Effects of RNA Interference on CD80 and CD86 Expression in Bone Marrow‐derived Murine Dendritic Cells

Abstract

To investigate whether RNA interference (RNAi) induced by small interfering RNA (siRNA) could suppress CD80 and CD86 expression in bone marrow-derived murine dendritic cells (DC). The bone marrow-derived DC of mice were separated and cultured in vitro, chemically synthesized siRNA were then transferred into the cells by LipofectAMINE 2000, and the siRNA transfection efficacy was assessed by both fluorescence microscope and flow cytometry.

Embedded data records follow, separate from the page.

(** Case analysis on a month number bounded by a hypothesis. *)
Ltac each_month m :=
  destruct m as [|m]; [|first [lia | each_month m]].

Lemma month_name_year_inj (m m' : nat) (y y' : Z) :
  m < 12 -> m' < 12 ->
  month_name m +:+ " " +:+ pretty y = month_name m' +:+ " " +:+ pretty y' ->
  m = m' /\ y = y'.
Proof.
  intros Hm Hm'.
  remember (pretty y) as p eqn:Ep. remember (pretty y') as p' eqn:Ep'.
  each_month m; each_month m'; cbn; intros H; try discriminate H;
    (split; [reflexivity|]); injection H as H; subst p p';
    now apply (inj pretty).
Qed.

Lemma month_year_inj (d d' : Disaster.t) :
  getMonth (Disaster.declared_date d) < 12 ->
  getMonth (Disaster.declared_date d') < 12 ->
  (month_year d = month_year d'
   <-> getMonth (Disaster.declared_date d) = getMonth (Disaster.declared_date d')
       /\ getFullYear (Disaster.declared_date d)
          = getFullYear (Disaster.declared_date d')).
Proof.
  intros Hm Hm'. unfold month_year. split.
  - now apply month_name_year_inj.
  - now intros [-> ->].
Qed.

(** ** The top three months *)

Lemma StronglySorted_In_impl {A} (R R' : A -> A -> Prop) (l : list A) :
  (forall a b, In a l -> In b l -> R a b -> R' a b) ->
  StronglySorted R l -> StronglySorted R' l.
Proof.
  induction l as [|x l IH]; intros Himpl Hs; [constructor|].
  inversion Hs as [|? ? Hs' Hall]; subst. constructor.
  - apply IH; [|assumption]. intros a b Ha Hb. apply Himpl; now right.
  - apply List.Forall_forall. intros y Hy.
    apply Himpl; [now left | now right |].
    now apply (proj1 (List.Forall_forall _ _) Hall).
Qed.

Lemma month_claim_costs_sum_ok claims disasters key v :
  Forall (fun claim => cost_ok (Claim.estimate_cost claim)) claims ->
  get (month_claim_costs claims disasters) key = Some v -> sum_ok v.
Proof.
  intros Hok. rewrite (get_month_claim_costs _ _ _ Hok).
  destruct (List.filter (in_month disasters key) claims) as [|c rest] eqn:E;
    [discriminate|].
  intros [= <-]. apply total_cost_sum_ok. rewrite <- E.
  apply List.Forall_forall. intros x Hx.
  apply List.filter_In in Hx. destruct Hx as [Hx _].
  now apply (proj1 (List.Forall_forall _ _) Hok).
Qed.

Lemma in_month_true disasters key claim :
  in_month disasters key claim = true
  <-> exists disaster,
        List.find (fun d => Z.eqb (Disaster.id d) (Claim.disaster_id claim))
          disasters = Some disaster
        /\ month_year disaster = key.
Proof.
  unfold in_month. destruct (List.find _ disasters) as [d|]; split.
  - intros H. apply String.eqb_eq in H. eauto.
  - intros (d' & [= <-] & H). now apply String.eqb_eq.
  - discriminate.
  - intros (d' & H & _). discriminate H.
Qed.

Lemma compare_months_before costs a b :
  (forall k v, get costs k = Some v -> sum_ok v) ->
  In a (keys costs) -> In b (keys costs) ->
  compare_months costs a b <> Gt -> month_before costs a b.
Proof.
  intros Hok Ha Hb.
  destruct (get costs a) as [x|] eqn:Ex;
    [|apply get_None_keys in Ex; contradiction].
  destruct (get costs b) as [y|] eqn:Ey;
    [|apply get_None_keys in Ey; contradiction].
  pose proof (Hok _ _ Ex) as Hx. pose proof (Hok _ _ Ey) as Hy.
  rewrite (compare_months_cost costs a b x y) by assumption.
  rewrite (cost_compare_antisym y x) by assumption.
  intros H. exists x, y. split; [exact Ex|]. split; [exact Ey|].
  destruct (cost_compare x y); simpl in H; [right|congruence|now left].
  split; [reflexivity|]. unfold lex_le, String.ltb.
  rewrite (String.compare_antisym b a).
  destruct (String.compare a b); simpl; congruence.
Qed.

(** A list without repetition has one sorted arrangement under a relation
    that holds both ways between equal elements only. *)
Lemma StronglySorted_unique {A} (R : A -> A -> Prop) (l : list A) :
  (forall a b, In a l -> In b l -> R a b -> R b a -> a = b) ->
  forall l', Permutation l l' -> StronglySorted R l -> StronglySorted R l' ->
             l = l'.
Proof.
  induction l as [|x l IH]; intros Hanti l' Hperm Hs Hs'.
  - apply Permutation_nil in Hperm. now subst.
  - destruct l' as [|y l'];
      [apply Permutation_sym, Permutation_nil in Hperm; discriminate|].
    inversion Hs as [|? ? Hs1 Hall]; subst.
    inversion Hs' as [|? ? Hs1' Hall']; subst.
    assert (x = y) as <-.
    { assert (In x (y :: l')) as Hx
        by (eapply Permutation_in; [exact Hperm | now left]).
      assert (In y (x :: l)) as Hy
        by (eapply Permutation_in; [symmetry; exact Hperm | now left]).
      destruct Hx as [->|Hx]; [reflexivity|].
      destruct Hy as [->|Hy]; [reflexivity|].
      apply Hanti; [now left | now right | |].
      - now apply (proj1 (List.Forall_forall _ _) Hall).
      - now apply (proj1 (List.Forall_forall _ _) Hall'). }
    f_equal. apply IH; auto.
    + intros a b Ha Hb. apply Hanti; now right.
    + eapply Permutation_cons_inv; eauto.
Qed.

Lemma month_before_antisym costs a b :
  (forall k v, get costs k = Some v -> sum_ok v) ->
  month_before costs a b -> month_before costs b a -> a = b.
Proof.
  intros Hok (x & y & Ex & Ey & Hab) (y' & x' & Ey' & Ex' & Hba).
  rewrite Ey in Ey'. rewrite Ex in Ex'. injection Ey' as <-.
  injection Ex' as <-.
  rewrite (cost_compare_antisym y x) in Hba by eauto.
  destruct Hab as [Hab|[Hab Hle]], Hba as [Hba|[Hba Hle']];
    rewrite Hab in Hba; try discriminate.
  unfold lex_le, String.ltb in Hle, Hle'.
  rewrite (String.compare_antisym a b) in Hle'.
  destruct (String.compare b a) eqn:E; try discriminate.
  symmetry. now apply String.compare_eq_iff.
Qed.

(** C4.  Over claims whose estimate costs are valid numbers, not negative:
    the months of [getTopThreeMonthsWithHighestNumOfClaimsDesc] are named
    "<month name> <year>" after the declared date of the disaster of a
    claim, the claims of no loaded disaster being left out; the cost of a
    month is the plain sum of the estimate costs of its claims; the result
    is the first 3 months, or all if there are fewer, of the ranking of
    the months by falling cost and, at equal cost, by rising name, a
    ranking which is the only one. *)
Theorem C4_top_three_months (sfcc2023Claims : list Claim.t)
    (sfcc2023Disasters : list Disaster.t) :
  Forall (fun claim => cost_ok (Claim.estimate_cost claim)) sfcc2023Claims ->
  let costs := month_claim_costs sfcc2023Claims sfcc2023Disasters in
  let top :=
    getTopThreeMonthsWithHighestNumOfClaimsDesc sfcc2023Claims
      sfcc2023Disasters in
  (forall key,
     In key (keys costs)
     <-> exists claim disaster,
           In claim sfcc2023Claims
           /\ List.find
                (fun d => Z.eqb (Disaster.id d) (Claim.disaster_id claim))
                sfcc2023Disasters = Some disaster
           /\ key = month_name (getMonth (Disaster.declared_date disaster))
                    +:+ " "
                    +:+ pretty (getFullYear (Disaster.declared_date disaster)))
  /\ (forall d d',
        getMonth (Disaster.declared_date d) < 12 ->
        getMonth (Disaster.declared_date d') < 12 ->
        (month_year d = month_year d'
         <-> getMonth (Disaster.declared_date d)
             = getMonth (Disaster.declared_date d')
             /\ getFullYear (Disaster.declared_date d)
                = getFullYear (Disaster.declared_date d')))
  /\ (forall key,
        In key (keys costs) ->
        get costs key
        = Some (total_cost
                  (List.filter (in_month sfcc2023Disasters key)
                     sfcc2023Claims)))
  /\ length top = Nat.min 3 (length (keys costs))
  /\ List.NoDup top
  /\ (exists rest,
        Permutation (top ++ rest) (keys costs)
        /\ StronglySorted (month_before costs) (top ++ rest))
  /\ (forall ranking,
        Permutation ranking (keys costs) ->
        StronglySorted (month_before costs) ranking ->
        top = firstn 3 ranking).
Proof.
  intros Hok costs top.
  assert (Hkeys : forall key,
            In key (keys costs)
            <-> List.filter (in_month sfcc2023Disasters key) sfcc2023Claims
                <> []).
  { intros key. split.
    - intros Hin E. apply get_None_keys in Hin; [assumption|].
      unfold costs. now rewrite (get_month_claim_costs _ _ _ Hok), E.
    - intros Hne.
      destruct (get costs key) as [v|] eqn:Ev;
        [eapply get_Some_keys; eauto|].
      unfold costs in Ev. rewrite (get_month_claim_costs _ _ _ Hok) in Ev.
      destruct (List.filter _ sfcc2023Claims); [congruence | discriminate]. }
  assert (Hsorted : Permutation
                      (sort (compare_months costs) (keys costs)) (keys costs))
    by apply sort_Permutation.
  assert (Hsum : forall k v, get costs k = Some v -> sum_ok v).
  { intros k v. now apply month_claim_costs_sum_ok. }
  assert (Hranked : StronglySorted (month_before costs)
                      (sort (compare_months costs) (keys costs))).
  { eapply StronglySorted_In_impl;
      [|apply sort_StronglySorted, compare_months_orders, Hsum].
    intros a b Ha Hb. simpl.
    apply compare_months_before; [assumption|..];
      eapply Permutation_in; eauto. }
  split; [|split; [|split; [|split; [|split; [|split]]]]].
  - intros key. rewrite Hkeys. split.
    + intros Hne.
      destruct (List.filter (in_month sfcc2023Disasters key) sfcc2023Claims)
        as [|claim rest] eqn:E; [congruence|].
      assert (In claim (List.filter (in_month sfcc2023Disasters key)
                          sfcc2023Claims)) as Hin by (rewrite E; now left).
      apply List.filter_In in Hin. destruct Hin as [Hin Hm].
      apply in_month_true in Hm. destruct Hm as (d & Hfind & Hkey).
      exists claim, d. repeat split; auto.
    + intros (claim & d & Hin & Hfind & Hkey) E.
      pose proof (proj1 (filter_nil_iff _ _) E claim Hin) as Hf.
      assert (in_month sfcc2023Disasters key claim = true) as Ht
        by (apply in_month_true; exists d; split; [assumption | now subst]).
      congruence.
  - apply month_year_inj.
  - intros key Hin. apply Hkeys in Hin. unfold costs.
    rewrite (get_month_claim_costs _ _ _ Hok).
    destruct (List.filter _ sfcc2023Claims); [congruence | reflexivity].
  - unfold top, getTopThreeMonthsWithHighestNumOfClaimsDesc. fold costs.
    rewrite List.length_firstn. f_equal. now apply Permutation_length.
  - unfold top, getTopThreeMonthsWithHighestNumOfClaimsDesc. fold costs.
    assert (List.NoDup (sort (compare_months costs) (keys costs))) as Hnd.
    { eapply Permutation_NoDup; [symmetry; exact Hsorted|].
      apply keys_month_claim_costs_NoDup. }
    rewrite <- (List.firstn_skipn 3) in Hnd.
    eapply NoDup_app_remove_r; eauto.
  - exists (skipn 3 (sort (compare_months costs) (keys costs))).
    unfold top, getTopThreeMonthsWithHighestNumOfClaimsDesc. fold costs.
    rewrite List.firstn_skipn. split; [exact Hsorted | exact Hranked].
  - intros ranking Hperm Hs.
    unfold top, getTopThreeMonthsWithHighestNumOfClaimsDesc. fold costs.
    f_equal. apply (StronglySorted_unique (month_before costs)); auto.
    + intros a b _ _. now apply month_before_antisym.
    + now rewrite Hperm.
Qed.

The mRNA expression and protein synthesis were analysed by real-time RT-PCR and flow cytometry. The cell viability of transfected DC was determined by annexin V and propidium iodine staining. Transfection of bone marrow-derived murine DC with a non-silencing FITC-labelled control siRNA demonstrated a high (71.86%) transfection efficiency without affecting cellular viability. CD80-1 siRNA was the most effective siRNA to block CD80 expression in three candidates. Similarly, CD86-3 siRNA was extraordinarily effective in repressing the expression of CD86. Cotransfection of siRNA specific to CD80 and CD86 can enhance gene silencing that is not affected by DC activation-inducing signals. CD80 and CD86 siRNA suppressed the expression of CD80 and CD86 to 31.05 +/- 2.41% and 25.43 +/- 0.85%, respectively, of the level in untreated cells (P < 0.05). siRNA is capable of triggering RNAi in bone marrow-derived DC; it can specifically and effectively knock down CD80 and CD86 gene expression. This approach is a useful tool by which costimulatory molecules of DC can be studied as well as a potential therapeutic option for allograft rejection.